People living in the Western democracies know that those in power do not know what they’re doing, but due to their inability to envision an alternative future, nothing changes, said the British journalist and director, Adam Curtis, a guest on the Sunday’s Philosophical Theatre debate in Zagreb.
Curtis is an award-winning documentary film-maker whose work, which he describes as journalism, explores the subjects of geopolitics, power and its workings in society, psychology, and the effect of new technologies on the societal structures.
“Those in power know that we are aware they do not know what to do,” Curtis said during a discussion on his latest documentary, “Hypernormalisation” (2016), which talks about a “fake world” built from the 1970s onwards by corporations, governments and financiers.
The term “hypernormalisation” was coined by the Russian historian and Berkeley professor of anthropology, Alexei Jurchak, who, in his book about the last two decades of the Soviet Russia, wrote that the political system in the country was so successful in self-deception and spreading propaganda that nobody could have imagined a different order until it happened.
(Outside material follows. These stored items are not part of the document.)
(* ===== verification/Chars.v ===== *)
(** * Characters: the <cctype> classification functions and the lexer's
    digit tests

    [char_int] is the value a [char] has after promotion to [int] (the
    type in which lexer.cc compares characters).  The <cctype> functions
    are modelled in the "C" locale; [isDigitInBase] and
    [isPositiveDigitInBase] are the two free functions of lexer.cc. *)

From Stdlib Require Import Ascii String ZArith Lia List Bool.
From stdpp Require Import base tactics list strings.
From S2P Require Import Prelude.
Import ListNotations.
Local Open Scope Z_scope.

(** A [char] promoted to [int]: plain [char] is signed on the platforms
    the program is built for, so codes from 128 up are negative. *)
Definition char_int (c : ascii) : Z :=
  let n := Z.of_N (N_of_ascii c) in
  if n <? 128 then n else n - 256.

(** The same character read as [unsigned char]. *)
Definition char_code (c : ascii) : Z := Z.of_N (N_of_ascii c).

Definition newline : ascii := "010"%char.

(** <cctype>, "C" locale. *)
Definition isspace (c : ascii) : bool :=
  let i := char_int c in ((9 <=? i) && (i <=? 13)) || (i =? 32).

Definition isdigit (c : ascii) : bool :=
  let i := char_int c in (48 <=? i) && (i <=? 57).

Definition isalpha (c : ascii) : bool :=
  let i := char_int c in
  ((65 <=? i) && (i <=? 90)) || ((97 <=? i) && (i <=? 122)).

Definition isalnum (c : ascii) : bool := isalpha c || isdigit c.

Definition toupper (i : Z) : Z :=
  if (97 <=? i) && (i <=? 122) then i - 32 else i.

(** lexer.cc, lines 128-134. *)
Definition isDigitInBase (c : ascii) (base : Z) : bool :=
  let i := char_int c in
  if base <=? 10 then
    (48 <=? i) && (i <? 48 + base)
  else
    ((48 <=? i) && (i <=? 57))
    || ((65 <=? toupper i) && (toupper i <? 65 + base - 10)).

(** lexer.cc, lines 136-142. *)
Definition isPositiveDigitInBase (c : ascii) (base : Z) : bool :=
  let i := char_int c in
  if base <=? 10 then
    (49 <=? i) && (i <? 48 + base)
  else
    ((49 <=? i) && (i <=? 57))
    || ((65 <=? toupper i) && (toupper i <? 65 + base - 10)).

(** The unsigned reading of [isDigitInBase], for the comparison below. *)
Definition isDigitInBase_unsigned (c : ascii) (base : Z) : bool :=
  let i := char_code c in
  if base <=? 10 then
    (48 <=? i) && (i <? 48 + base)
  else
    ((48 <=? i) && (i <=? 57))
    || ((65 <=? toupper i) && (toupper i <? 65 + base - 10)).

(** Case analysis on the 256 characters. *)
Ltac ascii_cases c := destruct c as [[] [] [] [] [] [] [] []].

Ltac bool_lia :=
  repeat match goal with
    | H : _ && _ = true |- _ => apply andb_true_iff in H; destruct H
    | H : _ || _ = true |- _ => apply orb_true_iff in H; destruct H
    | H : _ && _ = false |- _ => apply andb_false_iff in H; destruct H
    | H : _ || _ = false |- _ => apply orb_false_iff in H; destruct H
    | H : (_ <=? _) = true |- _ => apply Z.leb_le in H
    | H : (_ <=? _) = false |- _ => apply Z.leb_gt in H
    | H : (_ <? _) = true |- _ => apply Z.ltb_lt in H
    | H : (_ <? _) = false |- _ => apply Z.ltb_ge in H
    | H : (_ =? _) = true |- _ => apply Z.eqb_eq in H
    | H : (_ =? _) = false |- _ => apply Z.eqb_neq in H
    end; try lia.

(** ** Character codes *)

Lemma char_code_range c : 0 <= char_code c < 256.
Proof. ascii_cases c; vm_compute; split; congruence. Qed.

Lemma char_int_range c : -128 <= char_int c < 128.
Proof. ascii_cases c; vm_compute; split; congruence. Qed.

Lemma char_int_inj c d : char_int c = char_int d -> c = d.
Proof.
  intros H.
  assert (Hn : N_of_ascii c = N_of_ascii d).
  { unfold char_int in H.
    pose proof (char_code_range c) as Hc. pose proof (char_code_range d) as Hd.
    unfold char_code in *.
    destruct (Z.ltb_spec (Z.of_N (N_of_ascii c)) 128),
             (Z.ltb_spec (Z.of_N (N_of_ascii d)) 128); lia. }
  rewrite <- (ascii_N_embedding c), <- (ascii_N_embedding d). congruence.
Qed.

Lemma char_int_eqb c d : (c =? d)%char = (char_int c =? char_int d).
Proof.
  destruct (Ascii.eqb_spec c d) as [->|Hne].
  - symmetry. apply Z.eqb_refl.
  - symmetry. apply Z.eqb_neq. intros H. apply Hne, char_int_inj, H.
Qed.

(** ** Classification *)

Lemma isalnum_alpha c : isalpha c = true -> isalnum c = true.
Proof. unfold isalnum. intros ->. reflexivity. Qed.

Lemma isalnum_digit c : isdigit c = true -> isalnum c = true.
Proof. unfold isalnum. intros ->. apply orb_true_r. Qed.

Lemma isdigit_not_alpha c : isdigit c = true -> isalpha c = false.
Proof. unfold isdigit, isalpha. intros H. bool_lia. Qed.

Lemma isspace_not_alnum c : isspace c = true -> isalnum c = false.
Proof. unfold isspace, isalnum, isalpha, isdigit. intros H. bool_lia. Qed.

Lemma isspace_newline : isspace newline = true.
Proof. reflexivity. Qed.

(** ** Digits in a base *)

(** In base ten, the default of its second parameter,
    [isDigitInBase] is the library's [isdigit]. *)
Theorem isDigitInBase_10 c : isDigitInBase c 10 = isdigit c.
Proof.
  unfold isDigitInBase, isdigit. simpl.
  destruct (48 <=? char_int c); simpl; [|reflexivity].
  apply eq_true_iff_eq. rewrite Z.ltb_lt, Z.leb_le. lia.
Qed.

(** A positive digit is a digit other than ['0'], in every base. *)
Lemma isPositiveDigitInBase_spec c base :
  isPositiveDigitInBase c base = isDigitInBase c base && negb (c =? "0")%char.
Proof.
  rewrite char_int_eqb. change (char_int "0") with 48.
  unfold isPositiveDigitInBase, isDigitInBase, toupper.
  apply eq_true_iff_eq.
  destruct (base <=? 10);
    repeat first [rewrite andb_true_iff | rewrite orb_true_iff | rewrite negb_true_iff];
    rewrite ?Z.leb_le, ?Z.ltb_lt, ?Z.eqb_neq;
    destruct ((97 <=? char_int c) && (char_int c <=? 122)) eqn:E;
    rewrite ?Z.leb_le, ?Z.ltb_lt; bool_lia.
Qed.

Lemma isPositiveDigitInBase_digit c base :
  isPositiveDigitInBase c base = true -> isDigitInBase c base = true.
Proof. rewrite isPositiveDigitInBase_spec. intros H. bool_lia. assumption. Qed.

Lemma isPositiveDigitInBase_nonzero c base :
  isPositiveDigitInBase c base = true -> (c =? "0")%char = false.
Proof.
  rewrite isPositiveDigitInBase_spec. intros H. bool_lia.
  apply negb_true_iff. assumption.
Qed.

Lemma isDigitInBase_zero base : 0 < base -> isDigitInBase "0" base = true.
Proof.
  intros Hb. unfold isDigitInBase. change (char_int "0") with 48.
  destruct (base <=? 10); [|reflexivity].
  apply andb_true_iff. rewrite Z.leb_le, Z.ltb_lt. lia.
Qed.

(** C38. Whether [char] is signed or unsigned makes no difference to
    the digit test, for every base that the digits and letters can
    express: a character above 127 is a digit in neither reading. *)
Theorem isDigitInBase_signedness c base :
  base <= 36 -> isDigitInBase_unsigned c base = isDigitInBase c base.
Proof.
  intros Hb. unfold isDigitInBase_unsigned, isDigitInBase, toupper, char_int.
  fold (char_code c). pose proof (char_code_range c) as Hc.
  destruct (Z.ltb_spec (char_code c) 128) as [Hlt|Hge]; [reflexivity|].
  apply eq_true_iff_eq.
  destruct (base <=? 10);
    repeat first [rewrite andb_true_iff | rewrite orb_true_iff];
    repeat match goal with
      | |- context [ if ?b then _ else _ ] => destruct b eqn:?
      end;
    rewrite ?Z.leb_le, ?Z.ltb_lt; bool_lia.
Qed.

(** C37. [isPositiveDigitInBase] accepts exactly the digits of the base
    other than ['0'], in every base: the two tests differ in their lower
    bound only. *)
Theorem isPositiveDigitInBase_iff c base :
  isPositiveDigitInBase c base = true <->
  isDigitInBase c base = true /\ c <> "0"%char.
Proof.
  rewrite isPositiveDigitInBase_spec, andb_true_iff, negb_true_iff.
  by rewrite Ascii.eqb_neq.
Qed.

Lemma isDigitInBase_signedness_witness :
  isDigitInBase_unsigned "255" 16 = isDigitInBase "255" 16.
Proof. apply (isDigitInBase_signedness "255" 16). lia. Defined.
“Everybody knew that the plan was absurd, and those implementing it absolutely corrupt, but people, due to their lack of vision, accepted it as normal – hypernormal”, said Crutis, and added that we lived in a similar situation today.
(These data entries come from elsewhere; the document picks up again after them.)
(* ===== verification/Cursor.v ===== *)
(** * The character cursor

    lexer.cc reads its input through an [InputBuffer] (inputbuf.h, not part
    of the sources): single-character fetch, push-back of a character or of
    a whole string, and an end-of-input test.  This file holds

    - [Tape], the reference model of the contract: the characters still to
      be read, and whether a fetch has already hit the end of the stream;
    - the interface [Cursor]: an implementation is a type with the four
      operations and an abstraction function to [Tape] that commutes with
      them (a data refinement of the reference model);
    - [InputBuffer], the usual implementation: a push-back stack in front
      of the standard input stream, with the stream's end-of-file bit;
    - the equivalence "same tape" on an implementation's states, for which
      the operations are morphisms. *)

From Stdlib Require Import Ascii String ZArith Lia List Bool.
From stdpp Require Import base tactics list strings.
From S2P Require Import Prelude Chars.
Import ListNotations.

(** ** Reference model *)

Record Tape : Type := MkTape { pending : cstring; hit_eof : bool }.

(** A fetch at the end of the stream leaves the caller's variable as it
    was (as [istream::get(char&)] does) and records the failure. *)
Definition tape_GetChar (c : ascii) (t : Tape) : ascii * Tape :=
  match pending t with
  | x :: r => (x, MkTape r (hit_eof t))
  | [] => (c, MkTape [] true)
  end.

Definition tape_UngetChar (c : ascii) (t : Tape) : Tape :=
  MkTape (c :: pending t) (hit_eof t).

Definition tape_UngetString (s : cstring) (t : Tape) : Tape :=
  MkTape (s ++ pending t) (hit_eof t).

(** End of input: nothing is pending and a fetch has failed before. *)
Definition tape_EndOfInput (t : Tape) : bool :=
  match pending t with
  | [] => hit_eof t
  | _ :: _ => false
  end.

(** ** The interface *)

Class Cursor (B : Type) : Type := {
  GetChar : ascii -> B -> ascii * B;
  UngetChar : ascii -> B -> B;
  UngetString : cstring -> B -> B;
  EndOfInput : B -> bool;
  tape : B -> Tape;
  tape_of_GetChar : forall c b,
    (fst (GetChar c b), tape (snd (GetChar c b))) = tape_GetChar c (tape b);
  tape_of_UngetChar : forall c b,
    tape (UngetChar c b) = tape_UngetChar c (tape b);
  tape_of_UngetString : forall s b,
    tape (UngetString s b) = tape_UngetString s (tape b);
  tape_of_EndOfInput : forall b,
    EndOfInput b = tape_EndOfInput (tape b)
}.

(** Two states of an implementation are equivalent when they stand for the
    same tape. *)
#[export] Instance cursor_equiv {B : Type} `{!Cursor B} : Equiv B :=
  fun b1 b2 => tape b1 = tape b2.

(** ** The push-back buffer over the input stream *)

Module InputBuffer.

(** [input_buffer] is the vector of pushed-back characters, its back
    first; [cin] is what the stream still holds and [cin_eof] its
    end-of-file bit, set by the first fetch that finds the stream empty. *)
Record t : Type := Mk { input_buffer : cstring; cin : cstring; cin_eof : bool }.

Definition of_stream (s : cstring) : t := Mk [] s false.

Definition EndOfInput (b : t) : bool :=
  match input_buffer b with
  | _ :: _ => false
  | [] => cin_eof b
  end.

Definition UngetChar (c : ascii) (b : t) : t :=
  Mk (c :: input_buffer b) (cin b) (cin_eof b).

Definition GetChar (c : ascii) (b : t) : ascii * t :=
  match input_buffer b with
  | x :: r => (x, Mk r (cin b) (cin_eof b))
  | [] =>
      if cin_eof b then (c, b)
      else match cin b with
           | x :: r => (x, Mk [] r false)
           | [] => (c, Mk [] [] true)
           end
  end.

(** The string is pushed one character at a time, last character first. *)
Definition UngetString (s : cstring) (b : t) : t :=
  fold_left (fun b c => UngetChar c b) (rev s) b.

Definition tape (b : t) : Tape :=
  MkTape (input_buffer b ++ (if cin_eof b then [] else cin b)) (cin_eof b).

End InputBuffer.

(** ** The reference model: get and unget *)

Lemma Tape_eta t : MkTape (pending t) (hit_eof t) = t.
Proof. destruct t; reflexivity. Qed.

Lemma tape_GetChar_cons c x r e :
  tape_GetChar c (MkTape (x :: r) e) = (x, MkTape r e).
Proof. reflexivity. Qed.

Lemma tape_GetChar_nil c e :
  tape_GetChar c (MkTape [] e) = (c, MkTape [] true).
Proof. reflexivity. Qed.

(** Fetching what was just pushed back gives it back and restores the tape. *)
Lemma tape_GetChar_UngetChar c x t :
  tape_GetChar c (tape_UngetChar x t) = (x, t).
Proof. unfold tape_GetChar, tape_UngetChar. simpl. by rewrite Tape_eta. Qed.

(** Pushing back the character just fetched restores the tape. *)
Lemma tape_UngetChar_GetChar c t :
  pending t <> [] ->
  tape_UngetChar (fst (tape_GetChar c t)) (snd (tape_GetChar c t)) = t.
Proof. destruct t as [[|x r] e]; [done|reflexivity]. Qed.

Lemma tape_UngetString_nil t : tape_UngetString [] t = t.
Proof. apply Tape_eta. Qed.

Lemma tape_UngetString_cons c s t :
  tape_UngetString (c :: s) t = tape_UngetChar c (tape_UngetString s t).
Proof. reflexivity. Qed.

Lemma tape_UngetString_app s1 s2 t :
  tape_UngetString (s1 ++ s2) t = tape_UngetString s1 (tape_UngetString s2 t).
Proof. unfold tape_UngetString. simpl. by rewrite app_assoc. Qed.

Lemma tape_EndOfInput_UngetChar c t : tape_EndOfInput (tape_UngetChar c t) = false.
Proof. reflexivity. Qed.

Lemma tape_EndOfInput_cons x r e : tape_EndOfInput (MkTape (x :: r) e) = false.
Proof. reflexivity. Qed.

Lemma tape_EndOfInput_nil e : tape_EndOfInput (MkTape [] e) = e.
Proof. reflexivity. Qed.

(** The end-of-input test after a fetch is true exactly when the fetch
    emptied or found empty a tape whose stream has ended. *)
Lemma tape_EndOfInput_after_GetChar c t :
  tape_EndOfInput (snd (tape_GetChar c t)) =
  match pending t with
  | [] => true
  | [_] => hit_eof t
  | _ => false
  end.
Proof. destruct t as [[|x [|y r]] e]; reflexivity. Qed.

#[export] Hint Rewrite tape_GetChar_cons tape_GetChar_nil tape_GetChar_UngetChar
  tape_UngetString_nil tape_EndOfInput_cons tape_EndOfInput_nil : lexer.

(** ** The reference model is an implementation of the interface *)

#[export] Instance Tape_Cursor : Cursor Tape := {|
  GetChar := tape_GetChar;
  UngetChar := tape_UngetChar;
  UngetString := tape_UngetString;
  EndOfInput := tape_EndOfInput;
  tape := fun t => t;
  tape_of_GetChar := fun c b => eq_sym (surjective_pairing (tape_GetChar c b));
  tape_of_UngetChar := fun _ _ => eq_refl;
  tape_of_UngetString := fun _ _ => eq_refl;
  tape_of_EndOfInput := fun _ => eq_refl
|}.

(** ** The push-back buffer refines the reference model *)

Lemma InputBuffer_tape_GetChar c b :
  (fst (InputBuffer.GetChar c b), InputBuffer.tape (snd (InputBuffer.GetChar c b)))
  = tape_GetChar c (InputBuffer.tape b).
Proof.
  destruct b as [[|x r] [|y s] []]; reflexivity.
Qed.

Lemma InputBuffer_tape_UngetChar c b :
  InputBuffer.tape (InputBuffer.UngetChar c b) = tape_UngetChar c (InputBuffer.tape b).
Proof. reflexivity. Qed.

(** The character-by-character loop pushes the string in its order. *)
Lemma InputBuffer_UngetString_unfold s b :
  InputBuffer.UngetString s b =
  InputBuffer.Mk (s ++ InputBuffer.input_buffer b) (InputBuffer.cin b) (InputBuffer.cin_eof b).
Proof.
  unfold InputBuffer.UngetString. revert b.
  induction s as [|c s IH] using rev_ind; intros b.
  - by destruct b.
  - rewrite rev_app_distr. simpl. rewrite IH. simpl. by rewrite <- app_assoc.
Qed.

Lemma InputBuffer_tape_UngetString s b :
  InputBuffer.tape (InputBuffer.UngetString s b) = tape_UngetString s (InputBuffer.tape b).
Proof.
  rewrite InputBuffer_UngetString_unfold. unfold InputBuffer.tape, tape_UngetString.
  simpl. by rewrite app_assoc.
Qed.

Lemma InputBuffer_tape_EndOfInput b :
  InputBuffer.EndOfInput b = tape_EndOfInput (InputBuffer.tape b).
Proof. destruct b as [[|x r] [|y s] []]; reflexivity. Qed.

#[export] Instance InputBuffer_Cursor : Cursor InputBuffer.t := {|
  GetChar := InputBuffer.GetChar;
  UngetChar := InputBuffer.UngetChar;
  UngetString := InputBuffer.UngetString;
  EndOfInput := InputBuffer.EndOfInput;
  tape := InputBuffer.tape;
  tape_of_GetChar := InputBuffer_tape_GetChar;
  tape_of_UngetChar := InputBuffer_tape_UngetChar;
  tape_of_UngetString := InputBuffer_tape_UngetString;
  tape_of_EndOfInput := InputBuffer_tape_EndOfInput
|}.

Lemma InputBuffer_tape_of_stream s :
  InputBuffer.tape (InputBuffer.of_stream s) = MkTape s false.
Proof. reflexivity. Qed.

(** ** Every implementation: equivalence and morphisms *)

Section Laws.
Context {B : Type} `{!Cursor B}.
Implicit Types (b : B) (c x : ascii) (s : cstring).

#[export] Instance cursor_equivalence : Equivalence (≡@{B}).
Proof.
  unfold equiv, cursor_equiv. split.
  - by intros b.
  - by intros b1 b2.
  - intros b1 b2 b3. apply eq_trans.
Qed.

Lemma tape_fst_GetChar c b : fst (GetChar c b) = fst (tape_GetChar c (tape b)).
Proof. by rewrite <- tape_of_GetChar. Qed.

Lemma tape_snd_GetChar c b : tape (snd (GetChar c b)) = snd (tape_GetChar c (tape b)).
Proof. by rewrite <- tape_of_GetChar. Qed.

#[export] Instance tape_proper : Proper ((≡) ==> (=)) (tape (B:=B)).
Proof. by intros b1 b2. Qed.

#[export] Instance EndOfInput_proper : Proper ((≡) ==> (=)) (EndOfInput (B:=B)).
Proof. intros b1 b2 Hb. rewrite !tape_of_EndOfInput. by rewrite Hb. Qed.

#[export] Instance UngetChar_proper c : Proper ((≡) ==> (≡)) (UngetChar (B:=B) c).
Proof.
  intros b1 b2 Hb. unfold equiv, cursor_equiv in *.
  rewrite !tape_of_UngetChar. by rewrite Hb.
Qed.

#[export] Instance UngetString_proper s : Proper ((≡) ==> (≡)) (UngetString (B:=B) s).
Proof.
  intros b1 b2 Hb. unfold equiv, cursor_equiv in *.
  rewrite !tape_of_UngetString. by rewrite Hb.
Qed.

#[export] Instance GetChar_proper c :
  Proper ((≡) ==> prod_relation (=) (≡)) (GetChar (B:=B) c).
Proof.
  intros b1 b2 Hb. unfold equiv, cursor_equiv in *. split.
  - rewrite !tape_fst_GetChar. by rewrite Hb.
  - unfold equiv, cursor_equiv. rewrite !tape_snd_GetChar. by rewrite Hb.
Qed.

(** Fetching what was just pushed back. *)
Lemma GetChar_UngetChar c x b :
  fst (GetChar c (UngetChar x b)) = x /\ snd (GetChar c (UngetChar x b)) ≡ b.
Proof.
  unfold equiv, cursor_equiv.
  rewrite tape_fst_GetChar, tape_snd_GetChar, tape_of_UngetChar, tape_GetChar_UngetChar.
  done.
Qed.

(** Pushing back the character just fetched. *)
Lemma UngetChar_GetChar c b :
  pending (tape b) <> [] ->
  UngetChar (fst (GetChar c b)) (snd (GetChar c b)) ≡ b.
Proof.
  intros Hne. unfold equiv, cursor_equiv.
  rewrite tape_of_UngetChar, tape_fst_GetChar, tape_snd_GetChar.
  by apply tape_UngetChar_GetChar.
Qed.

(** A string is pushed back as its characters, last first. *)
Lemma UngetString_cons c s b : UngetString (c :: s) b ≡ UngetChar c (UngetString s b).
Proof.
  unfold equiv, cursor_equiv.
  by rewrite tape_of_UngetChar, !tape_of_UngetString.
Qed.

Lemma UngetString_nil b : UngetString [] b ≡ b.
Proof.
  unfold equiv, cursor_equiv. by rewrite tape_of_UngetString, tape_UngetString_nil.
Qed.

Lemma EndOfInput_UngetChar c b : EndOfInput (UngetChar c b) = false.
Proof. by rewrite tape_of_EndOfInput, tape_of_UngetChar. Qed.

End Laws.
“There is no one today in a position of power who has an alternative vision of the future, including China,” he said.
He said that, in spite of the crisis, we should not desire the collapse of the “stuck” western democracies, and named the two possible directions – a technocratic totalitarianism, similar to the current situation in China, or a revival of the democracy, which calls for the return of politics as a noble and moral profession.
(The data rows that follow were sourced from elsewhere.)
(** The program on a standard input [stdin]: what it writes, if [n] turns
    of the loop are enough. *)
Definition main (u : Uninit) (n : nat) (stdin : cstring) : option (list cstring) :=
  match main_run u n (new_LexicalAnalyzer (InputBuffer.of_stream stdin)) with
  | Some (out, _) => Some out
  | None => None
  end.

(** The tokens read by [k] successive calls of [GetToken]. *)
Fixpoint GetTokens {B} `{!Cursor B} (u : Uninit) (k : nat) : Comp (LexicalAnalyzer B) (list Token) :=
  match k with
  | O => ret []
  | S k' =>
      t <- GetToken u ;;
      ts <- GetTokens u k' ;;
      ret (t :: ts)
  end.

(** ** Running the definitions

    [lex_cbn] unfolds the monad, the member accessors and the operations
    of the reference tape, and nothing else: a computation applied to a
    state whose tape is known far enough runs up to the next test. *)
Ltac lex_cbn :=
  unfold view, set_tokens, set_input, set_line_no, set_tmp, set_lexeme,
    set_token_type, set_token_line_no in *;
  cbn [bind ret gets modify when out_of_fuel
       input_GetChar input_UngetChar input_UngetString input_EndOfInput input_fuel
       add_line_no tmp_lexeme_set tmp_lexeme_append tmp_token_type_set tmp_line_no_set
       unget_unless_end scan_cond scan_body SkipSpace_cond SkipSpace_body
       zeros_cond zeros_body after_dot_cond after_dot_body ident_cond ident_body
       main_cond main_body
       set_tokens set_input set_line_no set_tmp set_lexeme set_token_type
       set_token_line_no view
       tokens input line_no tmp lexeme token_type Token.line_no
       validate_string base tokenType
       GetChar UngetChar UngetString EndOfInput tape Tape_Cursor
       tape_GetChar tape_UngetChar tape_UngetString tape_EndOfInput pending hit_eof
       fst snd negb andb orb app length] in *.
“This could happen,” he said, adding that “the politicians today have power, but they don’t know how to use it.”
The Philosophical Theatre is part of the Croatian National Theatre (HNK) programme, established in 2014 by the Croatian author and philosopher Srecko Horvat. Through monthly debates, it aims to re-establish the theatre as a place of free discourse and the exchange of ideas, not only on the subjects of philosophy and the arts, but politics, sociology, and other global issues. Many distinguished philosophers, authors, and artists were guests at the debates, including Terry Eagleton, Slavoj Zizek, Thomas Piketty, and Julija Kristeva.